Lemma json_size_length j : json_size j <= String.length (json_dumps j).
Proof.
  induction j as [|b|s|l IH|kvs IH] using json_rect_nested; cbn [json_size].
  - cbn. lia.
  - destruct b; cbn; lia.
  - pose proof (json_quote_length s). cbn [json_dumps]. lia.
  - cbn [json_dumps]. rewrite !str_app_length, sum_list_with_S. cbn [String.length].
    pose proof (proj2 (str_join_length "," (map json_dumps l)) eq_refl) as H.
    rewrite length_map, sum_list_with_map in H.
    apply sum_list_with_le in IH. lia.
  - rewrite json_dumps_obj, !str_app_length, sum_list_with_S. cbn [String.length].
    pose proof (proj2 (str_join_length "," (map dump_member (sort_on fst kvs))) eq_refl) as H.
    rewrite length_map, sum_list_with_map in H.
    pose proof (py_sort_perm (fun x y => str_leb x.1 y.1) kvs) as Hp.
    pose proof (sum_list_with_Permutation_proper
                  (fun kv => String.length (dump_member kv)) _ _ Hp) as Hs.
    apply Permutation_length in Hp. unfold sort_on in *. rewrite Hs, Hp in H.
    assert (sum_list_with (fun kv => json_size kv.2) kvs <=
            sum_list_with (fun kv => String.length (dump_member kv)) kvs); [|lia].
    apply sum_list_with_le. eapply Forall_impl; [|exact IH]. intros [k x] Hx. cbn in *.
    unfold dump_member. rewrite !str_app_length. cbn. lia.
Qed.


(** ** Round trip *)

(** The first character of a printed value: never a closing bracket. *)
Lemma json_dumps_head j :
  exists c s, json_dumps j = String c s /\ c <> "]"%char /\ c <> "}"%char.
Proof.
  destruct j as [|[]|s|l|kvs]; cbn [json_dumps]; eexists _, _; (split; [reflexivity | done]).
Qed.

Lemma json_quote_head s : exists t, json_quote s = String chr_quote t.
Proof. by eexists. Qed.

Definition parses (j : json) : Prop :=
  forall fuel rest, json_size j <= fuel ->
    parse_value fuel (json_dumps j +:+ rest) = Some (sort_json j, rest).

Lemma parse_items_dumps l fuel rest :
  l <> [] -> Forall parses l -> sum_list_with (fun x => S (json_size x)) l <= fuel ->
  parse_items fuel (str_join "," (map json_dumps l) +:+ "]" +:+ rest) =
  Some (map sort_json l, rest).
Proof.
  intros Hne Hl. revert fuel Hne.
  induction Hl as [|x l Hx Hl IH]; intros fuel Hne Hf; [done|].
  cbn [sum_list_with] in Hf. destruct fuel as [|fuel]; [lia|]. destruct l as [|y l].
  - cbn [map str_join parse_items]. rewrite Hx by lia. cbn. done.
  - change (str_join "," (map json_dumps (x :: y :: l)))
      with (json_dumps x +:+ ("," +:+ str_join "," (map json_dumps (y :: l)))).
    rewrite !str_app_assoc. cbn [parse_items]. rewrite Hx by lia. cbn [mbind option_bind fst snd].
    rewrite strip_app, IH by (done || lia). reflexivity.
Qed.

Lemma parse_members_dumps l fuel rest :
  l <> [] -> Forall (fun kv => parses kv.2) l ->
  sum_list_with (fun kv => S (json_size kv.2)) l <= fuel ->
  parse_members fuel (str_join "," (map dump_member l) +:+ "}" +:+ rest) =
  Some (map (fun kv => (kv.1, sort_json kv.2)) l, rest).
Proof.
  intros Hne Hl. revert fuel Hne.
  induction Hl as [|[k x] l Hx Hl IH]; intros fuel Hne Hf; [done|]. cbn in Hx.
  cbn [sum_list_with snd] in Hf. destruct fuel as [|fuel]; [lia|]. destruct l as [|y l].
  - cbn [map str_join parse_members]. unfold dump_member; cbn [fst snd].
    rewrite !str_app_assoc, parse_key_quote. cbn [mbind option_bind fst snd].
    rewrite strip_app. cbn [mbind option_bind]. rewrite Hx by lia. reflexivity.
  - change (str_join "," (map dump_member ((k, x) :: y :: l)))
      with (dump_member (k, x) +:+ ("," +:+ str_join "," (map dump_member (y :: l)))).
    cbn [parse_members]. unfold dump_member at 1; cbn [fst snd].
    rewrite !str_app_assoc, parse_key_quote. cbn [mbind option_bind fst snd].
    rewrite strip_app. cbn [mbind option_bind]. rewrite Hx by lia.
    cbn [mbind option_bind fst snd]. rewrite strip_app, IH by (done || lia). reflexivity.
Qed.

Lemma str_join_head {A} (f : A -> string) sep x l :
  exists t, str_join sep (map f (x :: l)) = f x +:+ t.
Proof.
  destruct l as [|y l]; [exists ""; cbn; by rewrite str_app_nil_r|]. by eexists.
Qed.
☆ ☆ ☆ ☆ ☆ ☆ ☆
**Your objective**: Give back the records word for word. Start at the first line, end at the line containing "pose proof (sum_list_with_Permutation_proper", and include both.

**Answer for this exercise**:
Lemma json_size_length j : json_size j <= String.length (json_dumps j).
Proof.
  induction j as [|b|s|l IH|kvs IH] using json_rect_nested; cbn [json_size].
  - cbn. lia.
  - destruct b; cbn; lia.
  - pose proof (json_quote_length s). cbn [json_dumps]. lia.
  - cbn [json_dumps]. rewrite !str_app_length, sum_list_with_S. cbn [String.length].
    pose proof (proj2 (str_join_length "," (map json_dumps l)) eq_refl) as H.
    rewrite length_map, sum_list_with_map in H.
    apply sum_list_with_le in IH. lia.
  - rewrite json_dumps_obj, !str_app_length, sum_list_with_S. cbn [String.length].
    pose proof (proj2 (str_join_length "," (map dump_member (sort_on fst kvs))) eq_refl) as H.
    rewrite length_map, sum_list_with_map in H.
    pose proof (py_sort_perm (fun x y => str_leb x.1 y.1) kvs) as Hp.
    pose proof (sum_list_with_Permutation_proper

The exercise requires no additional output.